(* ===== verification/BoolValues.v ===== *)
(** * Boolean terms: valuations

    Values of the free terms extend to a consistent valuation, and a consistent
    valuation of a term only depends on the free terms below it.
    Then: declared symbols, the store of a new logic, and a small store made
    by the constructors. *)
From S2P Require Import Prelude NatSet Terms BoolTerms BoolFacts BoolConnectives.
From stdpp Require Import strings sorting.
From Stdlib Require Import Lia.

#[local] Open Scope nat_scope.
Implicit Types (l : BLogic) (t a u : PTRef) (ρ α : PTRef → bool).

Lemma bool_op_free f bs : meaningful f = false → bool_op f bs = None.
Proof. by destruct f. Qed.

Lemma bool_op_meaning l f ts bs : shape_ok l f ts → length bs = length ts → meaningful f = true → ∃ b, bool_op f bs = Some b.
Proof.
  intros Hs Hl Hm. destruct f; try done; cbn [bool_op]; eauto; cbn in Hs; try destruct Hs as (t & -> & _);
    destruct bs as [|b1 [|b2 [|b3 bs]]]; cbn in Hl; try lia; eauto.
Qed.

Lemma meaning_value l t n : store_ok l → bterms l !! t = Some n → meaningful (bsymb n) = true →
  ∀ ρ, ∃ b, bool_op (bsymb n) (ρ <$> bargs n) = Some b.
Proof.
  intros W Hn Hm ρ. eapply bool_op_meaning; [by eapply no_shape, (so_node _ W)| |done]. by rewrite length_fmap.
Qed.

(** A term is free or its value is the connective's. *)
Lemma term_cases l t n : store_ok l → bterms l !! t = Some n →
  free_term l t ∨ meaningful (bsymb n) = true ∧ ∀ ρ, consistent l ρ → bool_op (bsymb n) (ρ <$> bargs n) = Some (ρ t).
Proof.
  intros W Hn. destruct (meaningful (bsymb n)) eqn:Hm; [right|left; by exists n]. split; [done|]. intros ρ C.
  destruct (meaning_value l t n W Hn Hm ρ) as [b Hb]. by rewrite Hb, (C _ _ _ Hn Hb).
Qed.

(** ** Extension *)

Definition node_value α (vs : list bool) (n : BNode) : bool :=
  match bool_op (bsymb n) ((λ a, default false (vs !! a)) <$> bargs n) with Some b => b | None => α (length vs) end.
Definition table α (ns : list BNode) : list bool := foldl (λ vs n, vs ++ [node_value α vs n]) [] ns.
Definition extend l α t : bool := default false (table α (bterms l) !! t).

Lemma table_snoc α ns n : table α (ns ++ [n]) = table α ns ++ [node_value α (table α ns) n].
Proof. unfold table. by rewrite foldl_app. Qed.

Lemma table_length α ns : length (table α ns) = length ns.
Proof. induction ns as [|n ns IH] using rev_ind; [done|]. rewrite table_snoc, !length_app, IH. done. Qed.

Lemma table_at α ns t n : ns !! t = Some n → table α ns !! t = Some (node_value α (table α (take t ns)) n).
Proof.
  induction ns as [|m ns IH] using rev_ind; [done|]. rewrite table_snoc. intros Hn.
  apply lookup_app_Some in Hn as [Hn|[Hge Hn]].
  - rewrite lookup_app_l by (rewrite table_length; by eapply lookup_lt_Some). rewrite IH by done.
    by rewrite take_app_le by (apply lookup_lt_Some in Hn; lia).
  - destruct (t - length ns) as [|?] eqn:E; [|done]. injection Hn as ->. assert (t = length ns) as -> by lia.
    rewrite lookup_app_r by (rewrite table_length; lia). rewrite table_length, Nat.sub_diag. by rewrite take_app_length.
Qed.

Lemma table_prefix α ns t a : a < t → t <= length ns → table α (take t ns) !! a = table α ns !! a.
Proof.
  intros Ha Ht. destruct (lookup_lt_is_Some_2 ns a) as [n Hn]; [lia|]. rewrite (table_at _ ns a n Hn).
  rewrite (table_at _ (take t ns) a n) by (by rewrite lookup_take_lt). by rewrite take_take, Nat.min_l by lia.
Qed.

Lemma extend_value l α t n : store_ok l → bterms l !! t = Some n →
  extend l α t = match bool_op (bsymb n) (extend l α <$> bargs n) with Some b => b | None => α t end.
Proof.
  intros W Hn. pose proof (lookup_lt_Some _ _ _ Hn) as Ht. unfold extend at 1. rewrite (table_at _ _ _ _ Hn). cbn.
  unfold node_value. rewrite table_length, length_take, Nat.min_l by lia.
  replace ((λ a, default false (table α (take t (bterms l)) !! a)) <$> bargs n) with (extend l α <$> bargs n); [done|].
  apply list_fmap_ext. intros i a Ha. unfold extend. rewrite table_prefix; [done| |lia].
  eapply (Forall_lookup_1 _ _ _ _ (no_older _ _ _ (so_node _ W _ _ Hn)) Ha).
Qed.

Lemma extend_consistent l α : store_ok l → consistent l (extend l α).
Proof. intros W t n b Hn Hb. by rewrite (extend_value _ _ _ _ W Hn), Hb. Qed.

Lemma extend_free l α t : store_ok l → free_term l t → extend l α t = α t.
Proof. intros W (n & Hn & Hm). by rewrite (extend_value _ _ _ _ W Hn), bool_op_free. Qed.

(** ** The terms a value depends on *)

Inductive below l : PTRef → PTRef → Prop :=
| below_refl t : below l t t
| below_arg t n a u : bterms l !! t = Some n → meaningful (bsymb n) = true → a ∈ bargs n → below l a u → below l t u.

Lemma consistent_agree l ρ ρ' : store_ok l → consistent l ρ → consistent l ρ' →
  ∀ t n, bterms l !! t = Some n → (∀ u, below l t u → free_term l u → ρ u = ρ' u) → ρ t = ρ' t.
Proof.
  intros W C C' t. induction (lt_wf t) as [t _ IH]. intros n Hn Hu.
  destruct (term_cases l t n W Hn) as [Hf|[Hm Hv]]; [apply Hu; [constructor|done]|].
  pose proof (Hv ρ C) as E. rewrite (list_fmap_ext ρ ρ' (bargs n)) in E; [|intros i a Ha].
  - rewrite (Hv ρ' C') in E. by injection E.
  - pose proof (Forall_lookup_1 _ _ _ _ (no_older _ _ _ (so_node _ W _ _ Hn)) Ha) as Hlt. cbn in Hlt.
    destruct (lookup_lt_is_Some_2 (bterms l) a) as [m Hm']; [apply lookup_lt_Some in Hn; lia|].
    apply (IH a Hlt m Hm'). intros u Hb Hf. apply Hu; [|done]. eapply below_arg; try done. by apply list_elem_of_lookup_2 in Ha.
Qed.

(** * Boolean terms: declared symbols, and a store

    Making terms of declared symbols, the store of a new logic, a merge sort for
    [std::sort], and a small store made by the constructors. *)

(** ** Declared symbols *)

(** Neither a constant of the Booleans nor an associative symbol without
    arguments. *)
Definition declared (g : Symbol) : Prop := sym_constant g && (rsort g =? sort_BOOL) = false ∧ sym_type g = NoProperty.

Lemma declared_ok l g ts : store_ok l → declared g → Forall (λ a, a < length (bterms l)) ts → typeCheck (sym_other g) ts l = Ok true →
  ∃ t l', b_mkFun (sym_other g) ts l = Ok (t, l') ∧ made_node l (sym_other g) ts t l'.
Proof.
  intros W [Hc Hn] Hts Ht. apply b_mkFun_ok; try done. intros us P _. split; [done|]. intros Eg.
  unfold typeCheck in Ht. cbn [symbol] in Ht. rewrite Hn, Eg in Ht. destruct ts; [by apply Permutation_nil_r in P|done].
Qed.

(** ** A new store *)

Lemma empty_store_ok b : store_ok (empty_blogic b).
Proof.
  assert (∀ t n, bterms (empty_blogic b) !! t = Some n ↔ t = 0 ∧ n = MkBNode sym_TRUE [] ∨ t = 1 ∧ n = MkBNode sym_FALSE []) as Ht.
  { intros [|[|t]] n; cbn; naive_solver. }
  constructor; try done.
  - intros t n [[-> ->]|[-> ->]]%Ht; by constructor.
  - intros t t' n [[-> ->]|[-> ->]]%Ht [[-> E]|[-> E]]%Ht; done.
  - intros f t. rewrite Ht. cbn. set_solver.
  - intros f ts t. rewrite Ht. cbn. rewrite elem_of_nil. naive_solver.
  - intros f ts t. rewrite Ht. cbn. rewrite elem_of_nil. naive_solver.
Qed.

(** ** [std::sort] *)

Definition tr_le (a b : PtAsgn) : Prop := tr a ≤ tr b.
#[export] Instance tr_le_dec : RelDecision tr_le.
Proof. intros a b. unfold tr_le. apply _. Defined.
#[export] Instance tr_le_trans : Transitive tr_le.
Proof. intros a b c. unfold tr_le. lia. Qed.
#[export] Instance tr_le_total : Total tr_le.
Proof. intros a b. unfold tr_le. lia. Qed.

#[export] Instance merge_std_sort : StdSort := {|
  std_sort := merge_sort tr_le;
  std_sort_perm := merge_sort_Permutation tr_le;
  std_sort_sorted := StronglySorted_merge_sort tr_le;
|}.

(** ** An example *)

(** The variables [p] (term 2) and [q] (3), [p or q] (4), [p = q] (6), for which
    [not q] is made first, [not p] (7) and the conjunction of 4 and 6 (8). *)
Definition store_after {A : Type} (m : res (A * BLogic)) : BLogic := match m with Ok r => r.2 | Err _ => empty_blogic false end.
Definition ex_p : BLogic := store_after (mkBoolVar "p" (empty_blogic false)).
Definition ex_q : BLogic := store_after (mkBoolVar "q" ex_p).
Definition ex_or : BLogic := store_after (mkOr [2; 3] ex_q).
Definition ex_eq : BLogic := store_after (mkEq [2; 3] ex_or).
Definition ex_not : BLogic := store_after (mkNot 2 ex_eq).
Definition ex_store : BLogic := store_after (mkAnd [4; 6] ex_not).

Lemma ex_terms : bterms ex_store = [MkBNode sym_TRUE []; MkBNode sym_FALSE []; MkBNode (bool_var "p") []; MkBNode (bool_var "q") [];
  MkBNode sym_OR [2; 3]; MkBNode sym_NOT [3]; MkBNode sym_EQ [2; 3]; MkBNode sym_NOT [2]; MkBNode sym_AND [4; 6]].
Proof. vm_compute. reflexivity. Qed.

Lemma makes_after l F m : makes l F m → store_ok (store_after m).
Proof. by intros (t & l' & -> & W & _). Qed.

Lemma var_after l name : store_ok l → store_ok (store_after (mkBoolVar name l)).
Proof. intros W. by destruct (mkBoolVar_ok l name W) as (t & l' & -> & W' & _). Qed.

(** A term of a given store is Boolean. *)
Ltac bool_term := (eexists; split; [vm_compute; reflexivity|reflexivity]).

Lemma ex_store_ok : store_ok ex_store.
Proof.
  assert (store_ok ex_q) as Wq by apply var_after, var_after, empty_store_ok.
  assert (store_ok ex_or) as Wo.
  { eapply makes_after, mkOr_ok; [done|]. repeat (constructor; [bool_term|]). constructor. }
  assert (store_ok ex_eq) as We by (eapply makes_after, mkEq_ok; [done|bool_term|bool_term|constructor]).
  assert (store_ok ex_not) as Wn by (eapply makes_after, mkNot_ok; [done|bool_term]).
  eapply makes_after, mkAnd_ok; [done|]. repeat (constructor; [bool_term|]). constructor.
Qed.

+ + + + +

**TASK REQUIREMENTS:**
Your reply is to repeat, unchanged, the lines above running from the one with "replace ((λ a, default" up to and including the one with "- pose proof".

**RESULT FOR THIS EXERCISE:**
  replace ((λ a, default false (table α (take t (bterms l)) !! a)) <$> bargs n) with (extend l α <$> bargs n); [done|].
  apply list_fmap_ext. intros i a Ha. unfold extend. rewrite table_prefix; [done| |lia].
  eapply (Forall_lookup_1 _ _ _ _ (no_older _ _ _ (so_node _ W _ _ Hn)) Ha).
Qed.

Lemma extend_consistent l α : store_ok l → consistent l (extend l α).
Proof. intros W t n b Hn Hb. by rewrite (extend_value _ _ _ _ W Hn), Hb. Qed.

Lemma extend_free l α t : store_ok l → free_term l t → extend l α t = α t.
Proof. intros W (n & Hn & Hm). by rewrite (extend_value _ _ _ _ W Hn), bool_op_free. Qed.

(** ** The terms a value depends on *)

Inductive below l : PTRef → PTRef → Prop :=
| below_refl t : below l t t
| below_arg t n a u : bterms l !! t = Some n → meaningful (bsymb n) = true → a ∈ bargs n → below l a u → below l t u.

Lemma consistent_agree l ρ ρ' : store_ok l → consistent l ρ → consistent l ρ' →
  ∀ t n, bterms l !! t = Some n → (∀ u, below l t u → free_term l u → ρ u = ρ' u) → ρ t = ρ' t.
Proof.
  intros W C C' t. induction (lt_wf t) as [t _ IH]. intros n Hn Hu.
  destruct (term_cases l t n W Hn) as [Hf|[Hm Hv]]; [apply Hu; [constructor|done]|].
  pose proof (Hv ρ C) as E. rewrite (list_fmap_ext ρ ρ' (bargs n)) in E; [|intros i a Ha].
  - rewrite (Hv ρ' C') in E. by injection E.
  - pose proof (Forall_lookup_1 _ _ _ _ (no_older _ _ _ (so_node _ W _ _ Hn)) Ha) as Hlt. cbn in Hlt.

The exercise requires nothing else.